Utukok River
What are the elements off a perfect day? Here, in this place, this day played out in a perfect way…I woke up to hot sunlight streaming through he tent…The heat was a heavy weight pressing me down, the effort to move, to leave the tent required all the energy I could muster. I stepped out of the tent to bright blue sky, scattered white clouds, warm air and a light wind blowing away the heat. It was warm enough to bathe in the river. We watched caribou on the hills and packed our gear for a hike…We ferried the boats across the river and walked up to the scattered 55 gallon drums we had seen yesterday…There were two groups of drums…one high on a hill and a second larger group scattered lower across the tundra…There were bugs and tussocks and a gentle uphill climb…We reached the first group of drums, the sound of mosquitoes filling my ears, the foreign sweet smell of petroleum in the air. The drums scattered across the landscape were an obvious cliché, an insult to the place…the drums are rotting in a field of wild flowers, the hills around us are turning green in the heat…I wonder how someone could look at this place, the wandering caribou, hovering jaegers, the garden of wild flowers, rolling hills, blue sky and decide to treat this place as a dump…The clarity of the insensitivity to what this place is appeared as clear and sharp as the rotting drums leaking their toxic contents into the ground…Stamped on the drums were the letters USN…The harsh reality, it was the government who had created this mess…

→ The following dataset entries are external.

(* ===== verification/SkiplistSorted.v ===== *)
(** * Sorted skip lists

    The nodes of a skip list are in the order of their scores and, for equal
    scores, of their elements.  Insertion and deletion find their place in that
    order, and so do the searches by rank and by score. *)
From Stdlib Require Import ZArith Lia Ascii String.
From stdpp Require Import base numbers strings gmap sets list sorting.
From S2P Require Import Prelude Sds Double DoubleOrder Skiplist SkiplistRep.
Open Scope Z_scope.

Implicit Types (zsl : zskiplist) (x y : snode) (l A B : list snode).

(** ** The order *)

Definition slt x y : Prop := sbefore (ssc y) (sel y) x = true.
Definition is_number x : Prop := isnan (ssc x) = false.

Record zsorted l : Prop := {
  zs_sorted : StronglySorted slt l;
  zs_numbers : Forall is_number l;
  zs_elements : NoDup (sel <$> l)
}.

Lemma sbefore_key score ele y :
  isnan score = false -> is_number y ->
  sbefore score ele y = true <-> key_lt (dkey (ssc y)) (dkey score) \/ (dkey (ssc y) = dkey score /\ sdscmp (sel y) ele < 0).
Proof.
  intros Hs Hy. unfold sbefore. rewrite orb_true_iff, andb_true_iff, dltb_key, deqb_key, Z.ltb_lt by done. done.
Qed.

Lemma sdscmp_lt_trans a b c : sdscmp a b < 0 -> sdscmp b c < 0 -> sdscmp a c < 0.
Proof.
  intros H1 H2. pose proof (sdscmp_trans c b a). pose proof (sdscmp_antisym a b). pose proof (sdscmp_antisym b c). pose proof (sdscmp_antisym a c). lia.
Qed.

Lemma key_lt_trans a b c : key_lt a b -> key_lt b c -> key_lt a c.
Proof. unfold key_lt. lia. Qed.

Lemma sbefore_trans score ele x y :
  isnan score = false -> is_number x -> is_number y -> slt x y -> sbefore score ele y = true -> sbefore score ele x = true.
Proof.
  unfold slt. intros Hs Hx Hy H1 H2. apply sbefore_key in H1; [|done..]. apply sbefore_key in H2; [|done..]. apply sbefore_key; [done..|].
  destruct H1 as [H1|[H1 H1']], H2 as [H2|[H2 H2']].
  - left. by eapply key_lt_trans.
  - left. by rewrite <- H2.
  - left. by rewrite H1.
  - right. split; [congruence|]. by eapply sdscmp_lt_trans.
Qed.

(** What is not before and has another element is after. *)
Lemma sbefore_total score ele y :
  isnan score = false -> is_number y -> sel y <> ele -> sbefore score ele y = false -> sbefore (ssc y) (sel y) (mkSn 0 ele score 0) = true.
Proof.
  intros Hs Hy Hne Hb. apply sbefore_key; [done..|]. cbn [ssc sel].
  assert (~ (key_lt (dkey (ssc y)) (dkey score) \/ (dkey (ssc y) = dkey score /\ sdscmp (sel y) ele < 0))) as Hn.
  { rewrite <- sbefore_key by done. by rewrite Hb. }
  pose proof (sdscmp_antisym ele (sel y)) as Ha. pose proof (sdscmp_eq (sel y) ele) as He. unfold key_lt in *.
  assert (sdscmp (sel y) ele <> 0) as Hz by tauto. destruct (dkey (ssc y)) as [[a b] c], (dkey score) as [[a' b'] c']. cbn in *.
  destruct (decide (a = a' /\ b = b' /\ c = c')) as [(-> & -> & ->)|Hd].
  - right. split; [done|]. apply Decidable.not_or in Hn as [_ Hn]. assert (~ sdscmp (sel y) ele < 0) by (intros ?; by apply Hn). lia.
  - left. apply Decidable.not_or in Hn as [Hn _]. lia.
Qed.

Lemma slt_irrefl x : is_number x -> ~ slt x x.
Proof.
  intros Hx Hs%sbefore_key; [|done..]. unfold key_lt in Hs. pose proof (proj2 (sdscmp_eq (sel x) (sel x)) eq_refl). lia.
Qed.

(** ** Positions *)

Lemma split_before score ele l :
  isnan score = false -> zsorted l ->
  exists A B, l = A ++ B /\ Forall (fun y => sbefore score ele y = true) A /\ Forall (fun y => sbefore score ele y = false) B.
Proof.
  intros Hs [Hsort Hnum _]. induction l as [|x l IH]; [by exists [], []|].
  apply Forall_cons in Hnum as [Hx Hnum]. apply StronglySorted_inv in Hsort as [Hsort Hall].
  destruct (sbefore score ele x) eqn:Hb.
  - destruct (IH Hsort Hnum) as (A & B & -> & HA & HB). exists (x :: A), B. split_and!; [done|by constructor|done].
  - exists [], (x :: l). split_and!; [done|constructor|]. constructor; [done|]. rewrite Forall_forall in Hall, Hnum |- *. intros y Hy.
    destruct (sbefore score ele y) eqn:Hby; [|done]. rewrite (sbefore_trans score ele x y) in Hb; auto.
Qed.

Lemma zsorted_insert A B x :
  zsorted (A ++ B) -> is_number x -> sel x ∉ sel <$> A ++ B ->
  Forall (fun y => sbefore (ssc x) (sel x) y = true) A -> Forall (fun y => sbefore (ssc x) (sel x) y = false) B -> zsorted (A ++ x :: B).
Proof.
  intros [Hs Hn He] Hx Hnew HA HB. apply StronglySorted_app in Hs as (Hab & HsA & HsB). apply Forall_app in Hn as [HnA HnB]. split.
  - apply StronglySorted_app. split_and!; [|done|].
    + intros a y Ha [->|Hy]%elem_of_cons; [|by apply Hab]. rewrite Forall_forall in HA. by apply HA.
    + constructor; [done|]. rewrite Forall_forall in HB, HnB |- *. intros y Hy. pose proof (HB y Hy) as Hy'.
      apply (sbefore_total (ssc x) (sel x) y); [done|by apply HnB| |done]. intros Hq. apply Hnew. rewrite <- Hq, fmap_app.
      apply elem_of_app. right. by apply list_elem_of_fmap_2.
  - apply Forall_app. split; [done|by constructor].
  - rewrite <- Permutation_middle, fmap_cons. by apply NoDup_cons.
Qed.

Lemma zsorted_delete A B x : zsorted (A ++ x :: B) -> zsorted (A ++ B).
Proof.
  intros [Hs Hn He]. apply StronglySorted_app in Hs as (Hab & HsA & HsB). apply StronglySorted_inv in HsB as [HsB _].
  rewrite Forall_app, Forall_cons in Hn. rewrite <- Permutation_middle, fmap_cons in He. apply NoDup_cons in He as [_ He]. split.
  - apply StronglySorted_app. split_and!; [|done..]. intros a b Ha Hb. apply Hab; [done|by right].
  - apply Forall_app. tauto.
  - done.
Qed.

(** An element of the list is the first one that is not before it. *)
Lemma split_at score A x B :
  zsorted (A ++ x :: B) -> isnan score = false -> deqb score (ssc x) = true ->
  Forall (fun y => sbefore score (sel x) y = true) A /\ Forall (fun y => sbefore score (sel x) y = false) (x :: B).
Proof.
  intros [Hs Hn _] Hsc Hd. apply StronglySorted_app in Hs as (Hab & _ & HsB). apply StronglySorted_inv in HsB as [_ Hall].
  rewrite Forall_app, Forall_cons in Hn. destruct Hn as (HnA & Hx & HnB). apply deqb_key in Hd; [|done..].
  assert (forall y, is_number y -> sbefore score (sel x) y = true <-> slt y x) as Heq.
  { intros y Hy. unfold slt. rewrite !sbefore_key by done. by rewrite Hd. }
  rewrite Forall_forall in HnA, HnB, Hall. split.
  - apply Forall_forall. intros y Hy. apply Heq; [by apply HnA|]. apply Hab; [done|left].
  - constructor.
    + apply not_true_iff_false. rewrite Heq by done. by apply slt_irrefl.
    + apply Forall_forall. intros y Hy. apply not_true_iff_false. rewrite Heq by (by apply HnB). intros Hlt.
      apply (slt_irrefl x Hx). apply (sbefore_trans _ _ x y Hx Hx (HnB y Hy) (Hall y Hy) Hlt).
Qed.

(** ** Operations on sorted skip lists *)

(** A sorted skip list without empty levels. *)
Record zlist zsl l : Prop := {
  zl_rep : zrep zsl l;
  zl_sorted : zsorted l;
  zl_tight : tight zsl l
}.

Lemma zslCreate_zlist : exists zsl, zslCreate = Some zsl /\ zlist zsl [].
Proof.
  eexists. split; [vm_compute; reflexivity|]. split; [|by repeat constructor|by left].
  split; cbn; [by apply NoDup_singleton| |done| |done|done|unfold ZSKIPLIST_MAXLEVEL; lia|constructor].
  - intros A x B Hl. destruct A as [|a [|]]; cbn in Hl; [|done..]. injection Hl as <- <-. split; cbn [sid sht hd_node nxt].
    + intros i _ [?|Hi]; [done|]. by assert (i = 0)%nat as -> by lia.
    + intros i _ Hi. unfold ZSKIPLIST_MAXLEVEL in Hi. do 32 (destruct i as [|i]; [done|]). lia.
  - intros A x B. by destruct A.
Qed.

Lemma zslInsert_zlist zsl l level score ele :
  zlist zsl l -> Z.of_nat (length l) < 4294967295 -> (1 <= level <= ZSKIPLIST_MAXLEVEL)%nat -> isnan score = false -> ele ∉ sel <$> l ->
  exists zsl' p A B, l = A ++ B /\ zslInsert zsl level score ele = Some (zsl', p) /\ zlist zsl' (A ++ mkSn p ele score level :: B) /\
    header zsl' = header zsl /\ sl_heap zsl !! p = None.
Proof.
  intros [Hz Hs Ht] Hlen Hlevel Hn Hnew. destruct (split_before score ele l Hn Hs) as (A & B & -> & HA & HB).
  destruct (zslInsert_spec zsl A B level score ele Hz Hlen Hlevel Hn HA HB) as (zsl' & p & Hi & Hz' & Hh & Hl & Hp).
  exists zsl', p, A, B. split_and!; [done..| |done|done]. split; [done|by apply zsorted_insert|].
  unfold tight in *. rewrite Hl. destruct (decide (sl_level zsl <= level)%nat) as [Hle|Hgt].
  - right. exists (mkSn p ele score level). split; [set_solver|]. cbn. lia.
  - rewrite Nat.max_r by lia. destruct Ht as [Ht|(x & Hx & Hxl)]; [by left|right]. exists x. split; [set_solver|done].
Qed.

(** A node that the list does not use can be freed. *)
Lemma free_zrep zsl l q :
  zrep zsl l -> q <> header zsl -> q ∉ sid <$> l ->
  zrep (mkZsl (zslFreeNode (sl_heap zsl) q) (header zsl) (sl_tail zsl) (sl_length zsl) (sl_level zsl)) l.
Proof.
  intros Hz Hq Hl. unfold zslFreeNode.
  assert (forall y : nat, y <> q -> static (delete q (sl_heap zsl)) y = static (sl_heap zsl) y /\
    forall i, get_level (delete q (sl_heap zsl)) y i = get_level (sl_heap zsl) y i) as Hsame.
  { intros y Hy. unfold static, get_level. by rewrite lookup_delete_ne. }
  split; cbn; [apply (zr_nodup _ _ Hz)| | | |apply (zr_tail _ _ Hz)|apply (zr_length _ _ Hz)|apply (zr_level _ _ Hz)|apply (zr_heights _ _ Hz)].
  - intros A x B Hx. pose proof Hx as [H1 H2]%(zr_links _ _ Hz).
    assert (sid x <> q) as Hxq.
    { destruct A as [|a A]; cbn in Hx; injection Hx as Ha Hx; [by subst x|]. intros Hxq. apply Hl. rewrite <- Hxq, Hx, fmap_app. set_solver. }
    split; intros i; [rewrite (proj2 (Hsame _ Hxq))|rewrite (proj2 (Hsame _ (not_eq_sym Hq)))]; [apply H1|apply H2].
  - rewrite (proj1 (Hsame _ (not_eq_sym Hq))). apply (zr_header _ _ Hz).
  - intros A x B Hx. rewrite (proj1 (Hsame (sid x) ltac:(intros Hxq; apply Hl; rewrite <- Hxq, Hx, fmap_app; set_solver))). by eapply (zr_nodes _ _ Hz).
Qed.

Lemma ncuts_of zsl A (res : list (nat * unit)) lev :
  (forall j, (j < lev)%nat -> exists r, res !! j = Some r /\ left_at (hd_node (header zsl) :: A) (fun _ _ => True) j r) ->
  ncuts (hd_node (header zsl) :: A) res.*1 lev.
Proof.
  intros H i Hi. destruct (H i Hi) as (r & Hr & A1 & x & S1 & HA & Hx & Hs & Hid & _). exists r.1, S1. split; [|by exists A1, x].
  by rewrite list_lookup_fmap, Hr.
Qed.

(** The search of [zslDelete]: what follows the nodes that come before. *)
Lemma delete_search zsl A B score ele :
  zrep zsl (A ++ B) -> Forall (fun y => sbefore score ele y = true) A -> Forall (fun y => sbefore score ele y = false) B ->
  exists res u0, descend (fun (_ : unit) _ n => zn_before score ele n) (fun u _ => u) (sl_heap zsl) (zsl_fuel zsl) (sl_level zsl) (header zsl) tt [] = Some res /\
    res !! 0%nat = Some u0 /\ ncuts (hd_node (header zsl) :: A) res.*1 (sl_level zsl) /\ get_level (sl_heap zsl) u0.1 0 = Some (nxt 0 B).
Proof.
  intros Hz HA HB.
  destruct (find_position zsl A B Hz (zn_before score ele) (sbefore score ele) (zn_before_eq score ele) HA HB (fun u _ => u) (fun _ _ => True) tt) as (res & Hres & Hl & Hr); [done..|].
  pose proof (zr_level _ _ Hz) as Hlev. destruct (Hr 0%nat ltac:(lia)) as (u0 & Hu0 & A1 & x & S1 & HA1 & Hx & Hs & Hid & _).
  exists res, u0. split_and!; [done|done|by apply ncuts_of|].
  destruct (cut_zero zsl (A ++ B) A B u0.1 S1 Hz eq_refl) as [-> _]; [by exists A1, x|].
  rewrite Hid. apply (link_of zsl _ Hz A1 x B 0); [by rewrite app_comm_cons, HA1, <- app_assoc|done|lia].
Qed.

Lemma zslDelete_found zsl A x B score keep :
  zlist zsl (A ++ x :: B) -> Z.of_nat (length (A ++ x :: B)) < 4294967296 -> isnan score = false -> deqb score (ssc x) = true ->
  exists zsl', zslDelete zsl score (sel x) keep = Some (zsl', Some (sid x)) /\ zlist zsl' (A ++ B) /\ header zsl' = header zsl /\
    (if keep then static (sl_heap zsl') (sid x) = static (sl_heap zsl) (sid x) else sl_heap zsl' !! sid x = None).
Proof.
  intros [Hz Hs Ht] Hlen Hn Hd. destruct (split_at score A x B Hs Hn Hd) as [HA HB].
  destruct (delete_search zsl A (x :: B) score (sel x) Hz HA HB) as (res & u0 & Hres & Hu0 & Hcut & Hget). unfold zslDelete.
  rewrite Hres. cbn [mbind option_bind]. rewrite Hu0. cbn [mbind option_bind]. rewrite Hget. cbn [mbind option_bind].
  assert (forward (nxt 0 (x :: B)) = Some (sid x)) as ->.
  { cbn. rewrite decide_True; [done|]. pose proof (zr_heights _ _ Hz) as Hh. rewrite Forall_app, Forall_cons in Hh. lia. }
  destruct (node_of zsl _ Hz A x B eq_refl) as (n & -> & Hf). injection Hf as He Hsc _ _. cbn [mbind option_bind]. rewrite He, Hsc, Hd. cbn [mbind option_bind].
  rewrite (proj2 (Z.eqb_eq _ _) (proj2 (sdscmp_eq (sel x) (sel x)) eq_refl)). cbn [mbind option_bind].
  destruct (zslDeleteNode_spec zsl A B x res.*1 Hz Hlen Hcut) as (zsl' & -> & Hz' & Ht' & Hh' & _ & Hst). cbn [mbind option_bind].
  apply zsorted_delete in Hs as Hs'. destruct keep.
  - exists zsl'. split; [done|]. by split_and!.
  - eexists. split; [done|]. split_and!; [|done|apply lookup_delete_eq]. split; [|done|done].
    apply free_zrep; [done| |].
    + rewrite Hh'. intros Hq. pose proof (zr_nodup _ _ Hz) as Hnd. apply NoDup_cons in Hnd as [Hnd _]. apply Hnd. rewrite <- Hq, fmap_app. set_solver.
    + pose proof (zr_nodup _ _ Hz) as Hnd. apply NoDup_cons in Hnd as [_ Hnd]. rewrite <- Permutation_middle, fmap_cons in Hnd. by apply NoDup_cons in Hnd as [Hnd _].
Qed.

Lemma zslDelete_absent zsl l score ele keep :
  zlist zsl l -> isnan score = false -> ele ∉ sel <$> l -> zslDelete zsl score ele keep = Some (zsl, None).
Proof.
  intros [Hz Hs Ht] Hn Hnew. destruct (split_before score ele l Hn Hs) as (A & B & -> & HA & HB).
  destruct (delete_search zsl A B score ele Hz HA HB) as (res & u0 & Hres & Hu0 & _ & Hget). unfold zslDelete.
  rewrite Hres. cbn [mbind option_bind]. rewrite Hu0. cbn [mbind option_bind]. rewrite Hget. cbn [mbind option_bind].
  destruct (forward (nxt 0 B)) as [q|] eqn:Hf; [|done]. apply nxt_forward in Hf as (s1 & y & s2 & -> & _ & _ & <-).
  rewrite app_assoc in Hz. destruct (node_of zsl _ Hz (A ++ s1) y s2 eq_refl) as (n & -> & Hf). injection Hf as He _ _ _. cbn [mbind option_bind].
  rewrite He. assert (sdscmp (sel y) ele <> 0) as Hc.
  { rewrite sdscmp_eq. intros Hq. apply Hnew. rewrite <- Hq, fmap_app, fmap_app. set_solver. }
  apply Z.eqb_neq in Hc. destruct (deqb score (zn_score n)); cbn; by rewrite ?Hc.
Qed.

I filmed easy images of stupidity, a group of caribou appeared, caribou and drums…what a cliché…but there it was…a reality right in front of me…and so I filmed the caribou as they walked among the barrels and then wandered off across the tundra…This was a larger group of caribou than we have been seeing, they moved across the tundra with determination, down the hill towards the river…heading some place they know and we do not…some place they know or sense or feel, some place we can only imagine…which lives in our imagination and gives meaning to this place…We continued across mud sucking tussocks to the second group of drums…I filmed and took photographs and then we headed back to camp walking across a field of wild flowers…white, yellow, pink, blue until we reached the dark flowing river. Just above the river we found the partially eaten remains of a caribou calf…a reminder of the darker rules which govern this place…Then we were into the boat…dark mud and melting ice lines the bank leading down to the dark water…We crossed back to camp, prepared dinner as the sky filled with fast changing clouds…silver light…yellow shafts of sunlight raked the hills…and then the sky opened up with high scattered clouds lit by the low angled light of the sun…Three caribou descend the hill above us and cross the river…they disappear into the glare of light to bright to see…They leave a lone caribou on the hill, who suddenly jumps and runs…We watch as two grey wolves lope across the tundra in the direction of the lone caribou…a story to imagine, with no details to tell…There is a cold wind, there are clearing skies…

Hello richard,
You where there in 2008, I was there also. I set my base camp on the Utukok river North from the junction between the utukok river and Driftwood creek. I spent 2 month there, also filming. My project is to do a documentary about this beautiful place. I will came back next year to finish it as I had a litle set back due to camerecorder failure.
Since I do not have enough material, I made something funny which I posted on Youtube under the name of Utukok.
I hope your project will reach a lot of people.
Best of luck
Cedric
leycedric@yahoo.ci.uk
Oops! I made a mistake on the e-mail address
leycedric@yahoo.co.uk
not
leycedric@yahoo.ci.uk
my grandfather had build a cabin at drift wood off the utukok river u ever come across it ?we travel up that way during the dead winter
Traveling by snowmobile about 50 miles NW of here, my partner hit one of these drums with his ski, tipping his machine and throwing him into the path of his towed sled late October 2009. The sled hit him real hard in the head, fracturing his skull at the eye socket, nose, and neck. Took two hours to get a medivac by helicopter, and two months to get released from hospital in Anchorage. Sure hate those drums!